A simpler nucleic acid and the structural origins of cross-pairing between different nucleic acid systems or the absence thereof. (a) Crystal structure of S-GNA [83••] (2jja). Carbon atoms of the glycol and 2,6-dipicolinate (Dipic) as well as pyridine (Py) moieties are highlighted in green and copper ions that induce pairing between Dipic and Py are orange. (b) The backbones in both RNA and S-GNA are negatively inclined relative to the base-pair planes [87•] and both are right-handed: Pairing occurs. Unlike in RNA, the backbone-base inclination angle η_B in homo-DNA is positive: No pairing.

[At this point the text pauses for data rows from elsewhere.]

Definition hdr (b : Z) (k : req) (a : Z) (wq : list wqe) (c : Z) : lock_post_header :=
  Hdr b (htonl lid) k.1 k.2 a (u32 (Z.of_nat (length wq))) c.

Definition packet_of (m : vmsg) : packet :=
  match m with
  | UAcq h e k | DAcq h e k => Packet POST_LOCK_ACQUIRE (hdr (bits e false false) k h [] 0) [] []
  | URel k => Packet POST_LOCK_RELEASE (hdr 0 k k.1 [] 0) [] []
  | UFree h oe c => Packet POST_LOCK_FREE (hdr (bits false oe false) (h, 0) h [] c) [] []
  | UTransfer h k e oe wq c => Packet POST_LOCK_TRANSFER (hdr (bits e oe false) k h wq c) wq []
  | UGrant h k => Packet POST_LOCK_GRANT_WO_AGENT (hdr 0 k k.1 [] 0) [] []
  | DNotif h k => Packet POST_LOCK_ACQUIRE (hdr 64 k h [] 0) [] []
  | DRel h k => Packet POST_LOCK_RELEASE (hdr 0 k h [] 0) [] []
  | DFree h c => Packet POST_LOCK_FREE (hdr 0 (h, 0) h [] c) [] []
  | DTransfer h k e wq c => Packet POST_LOCK_TRANSFER (hdr (bits e false false) k h wq c) wq []
  | DGrant k a => Packet POST_LOCK_GRANT_WO_AGENT (hdr 0 k a [] 0) [] []
  | DAgent k e oe tr wq c => Packet POST_LOCK_GRANT_WITH_AGENT (hdr (bits e oe tr) k k.1 wq c) wq []
  end.

(** The link: the host at the other end, and whether it is the receiver. *)
Definition link (m : vmsg) : bool * Z :=
  match m with
  | UAcq h _ _ | UFree h _ _ | UTransfer h _ _ _ _ _ | UGrant h _ => (false, h)
  | URel k => (false, k.1)
  | DAcq h _ _ | DNotif h _ | DRel h _ | DFree h _ | DTransfer h _ _ _ _ => (true, h)
  | DGrant k _ | DAgent k _ _ _ _ _ => (true, k.1)
  end.
(* ===== verification/Readers.v ===== *)
(** * Readers: the invariant of readers and writers

    The distributed lock of [System] with the Tofino switch, for shared and
    exclusive requests.  The state is described by the messages in flight
    ([Messages.vmsg]), the switch's registers of the lock, the lock of every
    host and what every task does; the invariant says who owns the lock, where
    every request and every grant is, and that the holders recorded at the agent
    together with the notifications on their way to it are the grants that were
    made and not yet returned. *)

From S2P Require Import Prelude RwSpec Types Post Lock LockProofs LockApi Agent LockApiProofs Switch System Fission Messages.

(** ** What messages carry *)

(** The requests that are not granted, the grants on their way to a task, the
    grants with agency, the releases and the notifications. *)
Definition m_reqs (m : vmsg) : list req :=
  match m with
  | UAcq _ _ k | DAcq _ _ k => [k]
  | UTransfer _ k _ _ wq _ | DTransfer _ k _ wq _ => k :: map wq_req wq
  | DAgent _ _ _ _ wq _ => map wq_req wq
  | _ => []
  end.
Definition m_grants (m : vmsg) : list req := match m with UGrant _ k | DGrant k _ => [k] | _ => [] end.
Definition m_agents (m : vmsg) : list req := match m with DAgent k _ _ _ _ _ => [k] | _ => [] end.
Definition m_rels (m : vmsg) : list req := match m with URel k | DRel _ k => [k] | _ => [] end.
Definition m_notifs (m : vmsg) : list req := match m with DNotif _ k => [k] | _ => [] end.
(** The grants on the last link. *)
Definition m_dgrants (m : vmsg) : list req := match m with DGrant k _ => [k] | _ => [] end.
Lemma live_switch o V1 m V2 r L T :
  rw_inv o (V1 ++ m :: V2) r L T -> (link m).1 = false -> live (V1 ++ m :: V2) r L ->
  live (V1 ++ V2 ++ (at_switch r m).2) (at_switch r m).1 L.
Proof using Hn.
  intros HI Hm [Hb Hu Hp Hk]. pose proof (forall_middle _ _ _ _ (ri_typed _ _ _ _ _ HI)) as Hty.
  pose proof (forall_middle _ _ _ _ (ri_placed _ _ _ _ _ HI)) as Hpl. split; try done.
  - intros h Ha Erw He. pose proof (agent_owner _ _ _ _ _ _ HI Ha) as Eo.
    assert (Hf : lock_free_mode r = true) by (by rewrite (ri_free _ _ _ _ _ HI), Eo, bool_decide_false).
    destruct (is_token m) eqn:Et; [by rewrite (token_is_owner _ _ _ _ _ _ _ HI Et) in Eo|].
    destruct (switch_keeps V1 m V2 r Hm Et Hf) as (_ & Erw' & Hle & _). rewrite Erw' in Erw. specialize (Hb h Ha Erw He). lia.
  - intros HV. destruct (is_token m) eqn:Et.
    + pose proof (no_other _ _ _ _ _ _ _ HI Et) as Hno. rewrite !pushed_join in HV, Hno.
      destruct m as [| |h oe c|h k e oe wq c| | | | | | | |]; try done; cbn [at_switch] in HV |- *; destruct Hpl as [_ ->].
      * destruct (lock_rw_mode r || (notification_cnt r =? c)) eqn:Ea; cbn [fst snd] in HV;
          [rewrite app_nil_r in HV; tauto|]. apply orb_false_iff in Ea as [Erw Ec%Z.eqb_neq].
        pose proof (refused _ _ _ _ _ _ _ HI Et eq_refl Erw (proj2 Hty) Ec) as H. unfold lag. cbn [fst snd].
        rewrite app_assoc, (notifs_app (V1 ++ V2)). lia.
      * destruct (lock_rw_mode r || (notification_cnt r =? c)) eqn:Ea; cbn [fst snd] in HV;
          [rewrite pushed_join, Exists_cons, Exists_nil in HV; cbn in HV; tauto|]. apply orb_false_iff in Ea as [Erw Ec%Z.eqb_neq].
        destruct Hty as (_ & _ & Hc & _). pose proof (refused _ _ _ _ _ _ _ HI Et eq_refl Erw Hc Ec) as H. unfold lag. cbn [fst snd].
        rewrite app_assoc, (notifs_app (V1 ++ V2)). lia.
    + destruct (lock_free_mode r) eqn:Ef.
      * destruct (switch_keeps V1 m V2 r Hm Et Ef) as (Ea & _ & Hle & Hex). specialize (Hp (Hex HV)).
        unfold lag in *. rewrite Ea. lia.
      * pose proof (free_owner _ _ _ _ _ HI Ef) as ->. exfalso. pose proof (no_pushed _ _ _ _ _ HI ltac:(done)) as Hno.
        apply Hno. rewrite !pushed_join in HV. rewrite pushed_join, Exists_cons.
        destruct m as [h e k|k| | |h k| | | | | | |]; try done; cbn [at_switch] in HV; [|by destruct Hpl..].
        rewrite Ef in HV. cbn [negb snd] in HV. rewrite ?pushed_join, Exists_cons, Exists_nil in HV. cbn in HV. tauto.
Qed.

(** ** One host changes *)

Lemma live_upd V V' r L h l' :
  live V r L -> unseen l' -> keyed l' ->
  (l_is_agent l' = true -> lock_rw_mode r = false -> l_holders l' = ∅ -> (1 <= notifs V')%nat) ->
  (forall x, x <> h -> l_is_agent (L x) = true -> (notifs V <= notifs V')%nat) ->
  (Exists pushed V' -> 1 <= lag V' r (upd L h l')) ->
  live V' r (upd L h l').
Proof using.
  intros [Hb Hu Hp Hk] Hu' Hk' Hb' Ho Hp'. split; [|unfold upd; intros x; by case_decide|done|unfold upd; intros x; by case_decide].
  intros x. unfold upd. case_decide as Hd; [apply Hb'|]. intros Ha Erw He. specialize (Ho x Hd Ha). specialize (Hb x Ha Erw He). lia.
Qed.

(** A step that leaves what matters here as it is. *)
Lemma live_same V V' r L h l' :
  live V r L -> l_is_agent l' = l_is_agent (L h) -> l_delayed_free l' = l_delayed_free (L h) ->
  l_holders l' = l_holders (L h) -> l_ncnt l' = l_ncnt (L h) -> notifs V' = notifs V ->
  (Exists pushed V' -> Exists pushed V) -> live V' r (upd L h l').
Proof using.
  intros HL Ea Ed Eh Ec En Hex. apply (live_upd V); [done|..].
  - unfold unseen. rewrite Ea, Ed, Eh, Ec. apply (lv_unseen _ _ _ HL).
  - unfold keyed. rewrite Eh. apply (lv_keyed _ _ _ HL).
  - rewrite Ea, Eh, En. apply (lv_busy _ _ _ HL).
  - intros. lia.
  - intros Hp%Hex. pose proof (lv_pushed _ _ _ HL Hp) as H. unfold lag, upd in *. rewrite En. case_decide as Hd; [|done].
    by rewrite Ec, <- Hd.
Qed.
Lemma csum_eq s : 0 <= s < 2 ^ 32 -> csum s = 65535 - fold s.
Proof.
  intros Hs. destruct (checksum_fold_spec 3 s) as (Hb & _); [lia|done|]. unfold csum. set (x := fold s) in *.
  unfold uw. replace (Z.lnot x) with (65535 - x + (-1) * 2 ^ 16) by (unfold Z.lnot; lia).
  rewrite Z.mod_add by lia. apply Z.mod_small. lia.
Qed.

(** A buffer whose checksum field held zero verifies once the checksum, or its
    other form when it is zero, is stored. *)
Lemma csum_verifies s c :
  0 <= s -> s + 65535 < 2 ^ 32 -> c = csum s \/ csum s = 0 /\ c = 65535 -> fold (s + c) = 0xffff.
Proof.
  intros Hs Hb Hc. rewrite csum_eq in Hc by lia.
  destruct (checksum_fold_spec 3 s) as (B1 & E1 & Z1); [lia|lia|].
  destruct (checksum_fold_spec 3 (s + c)) as (B2 & E2 & Z2); [lia|lia|].
  assert (E : (s + c) mod 65535 = 0).
  { rewrite <- Z.add_mod_idemp_l, <- E1, Z.add_mod_idemp_l by lia. destruct Hc as [->|[Hf ->]].
    - by replace (fold s + (65535 - fold s)) with 65535 by lia.
    - by replace (fold s + 65535) with (2 * 65535) by lia. }
  rewrite E in E2. apply Z.mod_divide in E2 as [q Eq]; [|lia].
  assert (fold (s + c) <> 0); [|lia]. intros H%Z2. destruct (Z.eq_dec s 0) as [->|]; [|lia].
  change (fold 0) with 0 in Hc. lia.
Qed.

(** ** Frames that leave the host *)

Definition ip_header (a b c d : Z) : list Z :=
  [0x45; 0; a; b; 0; 0; 0; 0; 0; 17; c; d; 10; 0; 0; 1; 10; 0; 0; 2].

A second crystal structure of a GNA duplex provided evidence that the analog exhibits considerable variations in its geometry [86]. Thus, the duplex [3′-g(GCGCGC)-2′]₂ displayed a compressed helical rise (2.6 Å) and twisting more like B-DNA (35.7°; 10 residues per turn), whereas average slide (−3.4 Å) and intra-strand phosphate-phosphate distance were virtually the same as in the structure determined earlier. Like DNA, GNA may be able to adapt to the geometry of the conformationally more rigid RNA upon pairing. GNA also illustrates the usefulness of a parameter recently derived from the crystal structure of homo-DNA, the backbone-base inclination angle that serves as a determinant of nucleic acid self- and cross-pairing [87•] (2h9s). Like GNA and RNA, homo-DNA has a strongly inclined backbone, but unlike in S-GNA or RNA where the angle between the backbone and the base planes is negative, it is positive in homo-DNA. Nucleic acid systems with sizeable inclination angles of opposite sign are unable to pair (Figure 7b). Although R-GNA and homo-DNA have positively inclined backbones, the former is left-handed and the latter is right-handed, and the opposing twists also prevent pairing between the two. Despite a more strongly inclined backbone in S-GNA relative to RNA, the difference is not substantial enough to prevent pairing between the two. However, DNA that adapts to RNA by switching to the A-form is apparently unable to undergo an even more pronounced inclination between its backbone and base planes and, therefore, is unable to cross-pair with S-GNA.

DNA as a nanomaterial

We will end this review by highlighting several breakthroughs in harnessing DNA base-pairing and the cohesion and predictable interactions, geometry and dimension provided by it to construct nanoscale structures and lattices. In the first two examples, gold nanoparticles were fused to thiol-terminated ODNs for generating single crystals of nanoparticles [88,89]. In order to avoid aggregation the lengths and sequences as well as the nature and flexibility of the linkers between ODNs and gold nanoparticles were varied systematically [90]. Moreover, powder diffraction and in situ small angle X-ray scattering (SAXS) were used to monitor the progress in crystallization and direct the experiments in the right direction. The use of SAXS is particularly noteworthy and coincides with a renaissance of this technique in all areas of structural biology where its use, particularly in combination with X-ray, NMR and/or EM has provided insights into the shape and dynamics of molecular assemblies that would have remained hidden if each technique had been applied in isolation. In the case of the DNA-mediated nanoparticle crystals, size was a limiting factor and prevented the use of conventional single-crystal X-ray crystallography. Taking the construction of a DNA-based 3D-lattice to an even higher level, Seeman and coworkers reported the 4Å-resolution structure of a self-assembled triangular DNA in a crystal [91••] (3gbi). This was the crowning event of many years of systematic studies to control the self-assembly of the genetic brick (DNA) and mortar (base-pairing and stacking) into a well-ordered macromolecular 3D-crystalline lattice. Dramatic progress has not only been made in terms of constructing but also in characterizing DNA nanostructures, as exemplified by the recent high-resolution analysis of such a structure by cryoEM that revealed individual strands and grooves despite the relatively small size of the target (<100 kDa) [92]. Overall, DNA remains exciting as a template, tool and target and almost 60 years after the discovery of its structure we can still look forward to a bright future.